__EXERCISE REQUIREMENTS__
Search the data below for lines that include the word "eexists" and state how many there are, nothing else.

__RECORDS SUPPLIED__
┌──
Lemma parses_old_key : parses_old old_key (fun k => exists d, sshkey_fromb d = Ok k).
Proof.
  intros [b kb] H Hk. cbn [fst snd] in *. unfold old_key. apply wp_bind.
  pose proof (get_stringb_wp b kb H Hk) as Hw. unfold wp, cmaperr in *.
  destruct (sshbuf_get_stringb (b, kb)) as [[u|e| |] s]; try done. destruct Hw as (H1 & H2 & _).
  unfold cbind, cget, lift. pose proof (fromb_returns (sb_contents (snd s)) (contents_bytes _ (proj1 H2))) as Hf.
  destruct (sshkey_fromb (sb_contents (snd s))) as [k|e| |] eqn:E; try done. by eauto.
Qed.

Lemma parses_old_reset : parses_old (on_snd sshbuf_reset) (fun _ => True).
Proof.
  intros [b kb] H (Hk & Hs & Hm). cbn [fst snd] in *.
  destruct (reset_empties kb Hk) as (kb' & E & Hk' & Hq); [by rewrite Hm|].
  unfold wp, on_snd. cbn [fst snd]. rewrite E. split; [|done]. split; [done|]. cbn [snd].
  unfold q_reset, cmodify in Hq. apply pair_equal_spec in Hq as [_ Hq]. symmetry in Hq.
  cbn [abs q_max q_ro] in Hq. apply abs_inv in Hq as (_ & Hm' & Hs'). split_and!; congruence.
Qed.

(** A box of the old format, as it is left in memory. *)
Record old_box (b : piv_ecdh_box) : Prop := {
  ob_version : pdb_version b = 0 /\ pdb_guidslot_valid b = false;
  ob_guid : bytes (pdb_guid b) /\ zlen (pdb_guid b) = 16;
  ob_keys : exists de ke dp kp, sshkey_fromb de = Ok ke /\ pdb_ephem_pub b = Some ke /\
              sshkey_fromb dp = Ok kp /\ pdb_pub b = Some kp;
  ob_algs : exists cn kn, pdb_cipher b = Some cn /\ pdb_kdf b = Some kn;
  ob_nonce : pdb_nonce b = null_buf;
  ob_data : exists iv enc, pdb_iv b = whole_buf iv /\ pdb_enc b = whole_buf enc /\
              zlen enc <= SSHBUF_SIZE_MAX
}.

Lemma parses_old_v1 : parses_old piv_box_read_old_v1 old_box.
Proof.
  unfold piv_box_read_old_v1.
  eapply parses_old_bind; [apply (parses_old_get _ _ _ refines_get_u8), (yields_u 1)|]. intros ver _.
  apply parses_old_guard. intros _.
  eapply parses_old_bind; [apply (parses_old_get _ _ _ refines_get_string), yields_string|]. intros guid [Hg _].
  apply parses_old_guard. intros Hl.
  eapply parses_old_bind; [apply (parses_old_get _ _ _ refines_get_u8), (yields_u 1)|]. intros slot _.
  eapply parses_old_bind; [apply parses_old_key|]. intros ephem (de & Hde).
  eapply parses_old_bind; [apply parses_old_reset|]. intros _ _.
  eapply parses_old_bind; [apply parses_old_key|]. intros pub (dp & Hdp).
  eapply parses_old_bind; [apply (parses_old_get _ _ _ refines_get_cstring), yields_string|]. intros cn _.
  eapply parses_old_bind; [apply (parses_old_get _ _ _ refines_get_cstring), yields_string|]. intros kn _.
  eapply parses_old_bind; [apply (parses_old_get _ _ _ refines_get_string), yields_string|]. intros iv _.
  eapply parses_old_bind; [apply (parses_old_get _ _ _ refines_get_string), yields_string|]. intros enc [_ Hencl].
  intros s H Hk. split; [done|]. constructor; cbn; eauto 10. split; [done|lia].
Qed.

Lemma from_binary_new input :
  bytes input -> zlen input <= SSHBUF_SIZE_MAX -> List.hd 0 input <> 1 ->
  match piv_box_from_binary input with
  | Ok b => exists w, wire_read w /\ b = box_of_wire w
  | Er e => bad_data e
  | Panic | Fault => False
  end.
Proof.
  intros Hb Hl Hd. unfold piv_box_from_binary. destruct (sshbuf_from input) as [buf|] eqn:E.
  2:{ unfold sshbuf_from in E. destruct (Z.ltb_spec SSHBUF_SIZE_MAX (zlen input)); [lia|done]. }
  destruct (sshbuf_from_ok _ _ Hb E) as [K _]. replace (_ && _) with false by lia.
  pose proof (parses_piv_box buf K) as H. unfold wp in H.
  destruct (sshbuf_get_piv_box buf) as [[b|e| |] s]; cbn; try done; apply H.
Qed.

(** C17: reading a box from any bytes, up to the size limit of a buffer, returns:
    there is no access outside the input and no failing [VERIFY], an error is an
    [InvalidDataError] or a [NotSupportedError], and a box that is returned is
    complete (both public keys, validated and on one known curve; algorithm names; IV,
    nonce and ciphertext; a 16-byte GUID when it says it has one) or is a box of
    the format without magic number. *)
Theorem piv_box_from_binary_safe input :
  bytes input -> zlen input <= SSHBUF_SIZE_MAX ->
  match piv_box_from_binary input with
  | Ok b => (exists w, wire_read w /\ b = box_of_wire w) \/ old_box b
  | Er e => bad_data e
  | Panic | Fault => False
  end.
Proof.
  intros Hb Hl. destruct (Z.eq_dec (List.hd 0 input) 1) as [Hd|Hd].
  2:{ pose proof (from_binary_new input Hb Hl Hd). by destruct (piv_box_from_binary input); auto. }
  unfold piv_box_from_binary. destruct (sshbuf_from input) as [buf|] eqn:E.
  2:{ unfold sshbuf_from in E. destruct (Z.ltb_spec SSHBUF_SIZE_MAX (zlen input)); [lia|done]. }
  destruct (sshbuf_from_ok _ _ Hb E) as [K _]. destruct (_ && _).
  - pose proof (parses_old_v1 (buf, sshbuf_new) K private_new) as H. unfold wp in H.
    destruct (piv_box_read_old_v1 _) as [[b|e| |] s]; cbn; try done; [right; apply H|apply bad_boxderrf].
  - pose proof (parses_piv_box buf K) as H. unfold wp in H.
    destruct (sshbuf_get_piv_box buf) as [[b|e| |] s]; cbn; try done; [left; apply H|apply H].
Qed.
Lemma links_app h p l1 l2 e :
  links h p (l1 ++ l2) e <-> links h p l1 (first_of l2 e) /\ links h (last_of l1 p) l2 e.
Proof.
  revert p. induction l1 as [|i r IH]; intros p; cbn [app links]; [naive_solver|].
  rewrite IH, last_of_cons. assert (first_of (r ++ l2) e = first_of r (first_of l2 e)) as -> by by destruct r.
  naive_solver.
Qed.

(** Redirecting the pointer that leaves a chain, and the one that enters it backwards. *)
Lemma links_set_end h p l q e e' :
  NoDup (l ++ [q]) -> links h p (l ++ [q]) e ->
  exists n, h !! q = Some n /\ links (<[q := Node e' (prev n) (payload n)]> h) p (l ++ [q]) e'.
Proof.
  intros Hnd [H1 [(v & Hv) _]]%links_app. exists (Node (first_of [] e) (last_of l p) v). split; [done|].
  apply links_app. apply NoDup_app in Hnd as (_ & Hd & _). split.
  - apply links_insert; [|done]. intros Hq. apply (Hd q Hq). set_solver.
  - cbn. split; [|done]. exists v. by rewrite lookup_insert_eq.
Qed.
Lemma links_set_begin h p p' r l e :
  NoDup (r :: l) -> links h p (r :: l) e ->
  exists n, h !! r = Some n /\ links (<[r := Node (next n) p' (payload n)]> h) p' (r :: l) e.
Proof.
  intros [Hr _]%NoDup_cons [(v & Hv) Hl]. eexists. split; [done|]. split.
  - exists v. by rewrite lookup_insert_eq.
  - by apply links_insert.
Qed.

(** ** The operations on what is represented *)

Lemma value_insert d i n f l : value d i = Some (payload n) ->
  forall j, value (DList (<[i := n]> (store d)) f l) j = value d j.
Proof.
  intros Hi j. unfold value in *. cbn. destruct (decide (i = j)) as [->|]; [by rewrite lookup_insert_eq|].
  by rewrite lookup_insert_ne.
Qed.

(** Adding a node that is not in the list and has never been in one appends it. *)
Lemma list_add_spec d ids p v :
  represents d ids -> p ∉ ids -> store d !! p = Some (Node None None v) ->
  exists d', list_add p d = (Ok tt, d') /\ represents d' (ids ++ [p]) /\
    (forall j, value d' j = value d j) /\ forall j, j ∉ ids ++ [p] -> store d' !! j = store d !! j.
Proof.
  intros [Hnd Hf Hl Hk] Hp Hv. unfold list_add, cbind at 1, load. rewrite Hv. cbn [next prev null verify].
  rewrite !cbind_ret_l. unfold cbind at 1, cgets. rewrite Hl.
  assert (NoDup (ids ++ [p])) as Hnd'.
  { apply NoDup_app. split_and!; [done| |apply NoDup_singleton]. set_solver. }
  destruct ids as [|q l _] using rev_ind.
  - cbn. eexists. split; [reflexivity|]. split; [|split; done].
    constructor; cbn; try done. split; [by exists v|done].
  - rewrite last_of_snoc. assert (p <> q) as Hpq by set_solver.
    destruct (links_set_end _ _ _ _ _ (Some p) Hnd Hk) as (n & Hn & Hk').
    unfold set_prev, set_next, set_final, cmodify, cbind, load. rewrite Hv. cbn [store first final].
    rewrite lookup_insert_ne, Hn by done. eexists. split; [reflexivity|]. split_and!.
    + constructor; cbn [store first final].
      * done.
      * rewrite Hf. destruct l; done.
      * by rewrite last_of_snoc.
      * apply links_app. split; [|split; [|done]].
        -- apply (links_ext (<[q:=Node (Some p) (prev n) (payload n)]> (store d))); [|done].
           intros i Hi. destruct (decide (i = q)) as [->|]; [by rewrite !lookup_insert_eq|].
           rewrite !lookup_insert_ne; try done. by intros ->.
        -- exists v. by rewrite lookup_insert_ne, lookup_insert_eq, last_of_snoc.
    + intros j. unfold value. cbn. destruct (decide (j = q)) as [->|].
      { by rewrite lookup_insert_eq, Hn. }
      rewrite lookup_insert_ne by done. destruct (decide (j = p)) as [->|].
      { by rewrite lookup_insert_eq, Hv. }
      by rewrite lookup_insert_ne.
    + intros j Hj. cbn. rewrite !lookup_insert_ne; set_solver.
Qed.

(** The two halves of a removal: what precedes and what follows is pointed past [p]. *)
Lemma unlink_before d l1 p l2 v :
  NoDup (l1 ++ p :: l2) -> first d = first_of (l1 ++ p :: l2) None ->
  links (store d) None l1 (Some p) -> store d !! p = Some (Node (first_of l2 None) (last_of l1 None) v) ->
  links (store d) (Some p) l2 None ->
  exists d', (match last_of l1 None with
              | None => let! f := cgets first in
                        verify (bool_decide (f = Some p)) ;! set_first (first_of l2 None)
              | Some q => set_next q (first_of l2 None)
              end) d = (Ok tt, d') /\
    first d' = first_of (l1 ++ l2) None /\ final d' = final d /\
    links (store d') None l1 (first_of l2 None) /\
    store d' !! p = Some (Node (first_of l2 None) (last_of l1 None) v) /\
    links (store d') (Some p) l2 None /\ (forall j, value d' j = value d j) /\
    forall j, j ∉ l1 -> store d' !! j = store d !! j.
Proof.
  intros Hnd Hf H1 Hp H2. destruct l1 as [|q l _] using rev_ind.
  - cbn in *. unfold cbind, cgets. rewrite Hf, bool_decide_true by done. by eexists.
  - rewrite last_of_snoc in *. apply NoDup_app in Hnd as (Hn1 & Hd & [Hp2 _]%NoDup_cons).
    assert (q ∉ p :: l2) as Hq by (apply Hd; set_solver).
    destruct (links_set_end _ _ _ _ _ (first_of l2 None) Hn1 H1) as (n & Hn & H1').
    unfold set_next, load, cbind, cmodify. rewrite Hn. eexists. split; [reflexivity|].
    cbn [store first final]. split_and!; try done.
    + rewrite Hf. by destruct l.
    + rewrite lookup_insert_ne; [done|set_solver].
    + apply links_insert; [set_solver|done].
    + apply value_insert. unfold value. by rewrite Hn.
    + intros j Hj. apply lookup_insert_ne. set_solver.
Qed.

Lemma unlink_after d l1 p l2 v :
  NoDup (l1 ++ p :: l2) -> final d = last_of (l1 ++ p :: l2) None ->
  links (store d) None l1 (first_of l2 None) ->
  store d !! p = Some (Node (first_of l2 None) (last_of l1 None) v) ->
  links (store d) (Some p) l2 None ->
  exists d', (match first_of l2 None with
              | None => let! l := cgets final in
                        verify (bool_decide (l = Some p)) ;! set_final (last_of l1 None)
              | Some r => set_prev r (last_of l1 None)
              end) d = (Ok tt, d') /\
    first d' = first d /\ final d' = last_of (l1 ++ l2) None /\
    links (store d') None (l1 ++ l2) None /\ (forall j, value d' j = value d j) /\
    forall j, j ∉ l2 -> store d' !! j = store d !! j.
Proof.
  intros Hnd Hl H1 Hp H2. destruct l2 as [|r l].
  - cbn in *. unfold cbind, cgets. rewrite Hl, last_of_snoc, bool_decide_true by done.
    eexists. split; [reflexivity|]. by rewrite app_nil_r.
  - apply NoDup_app in Hnd as (Hn1 & Hd & [Hp2 Hn2]%NoDup_cons).
    destruct (links_set_begin _ _ (last_of l1 None) _ _ _ Hn2 H2) as (n & Hn & H2').
    cbn [first_of]. unfold set_prev, load, cbind, cmodify. rewrite Hn. eexists. split; [reflexivity|].
    cbn [store first final]. split_and!; try done.
    + rewrite Hl. unfold last_of. rewrite !last_app, !last_cons. by destruct (last l).
    + apply links_app. split; [|done]. apply links_insert; [|done]. intros Hr. by apply (Hd r Hr); set_solver.
    + apply value_insert. unfold value. by rewrite Hn.
    + intros j Hj. apply lookup_insert_ne. set_solver.
Qed.

(** Removing an element takes it out and leaves the others in order. *)
Lemma list_remove_spec d l1 p l2 :
  represents d (l1 ++ p :: l2) ->
  exists d', list_remove p d = (Ok tt, d') /\ represents d' (l1 ++ l2) /\
    (forall j, value d' j = value d j) /\ forall j, j ∉ l1 ++ p :: l2 -> store d' !! j = store d !! j.
Proof.
  intros [Hnd Hf Hl [H1 [(v & Hp) H2]]%links_app]. cbn [first_of] in H1.
  destruct (unlink_before d l1 p l2 v Hnd Hf H1 Hp H2) as (d1 & E1 & Hf1 & Hl1 & K1 & Kp & K2 & V1 & F1).
  destruct (unlink_after d1 l1 p l2 v Hnd) as (d2 & E2 & Hf2 & Hl2 & K & V2 & F2); try done; [by rewrite Hl1|].
  exists d2. split_and!.
  - unfold list_remove. unfold cbind at 1, load. rewrite Hp. cbn [prev next].
    rewrite (cbind_ok _ _ _ _ _ E1). unfold cbind at 1. rewrite Kp. exact E2.
  - constructor; [|by rewrite Hf2|done|done].
    apply NoDup_app in Hnd as (? & Hd & [_ ?]%NoDup_cons). apply NoDup_app. split_and!; try done.
    intros i Hi1 Hi2. apply (Hd i Hi1). set_solver.
  - intros j. by rewrite V2, V1.
  - intros j Hj. rewrite F2, F1; set_solver.
Qed.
└──
__WORKED SOLUTION__
7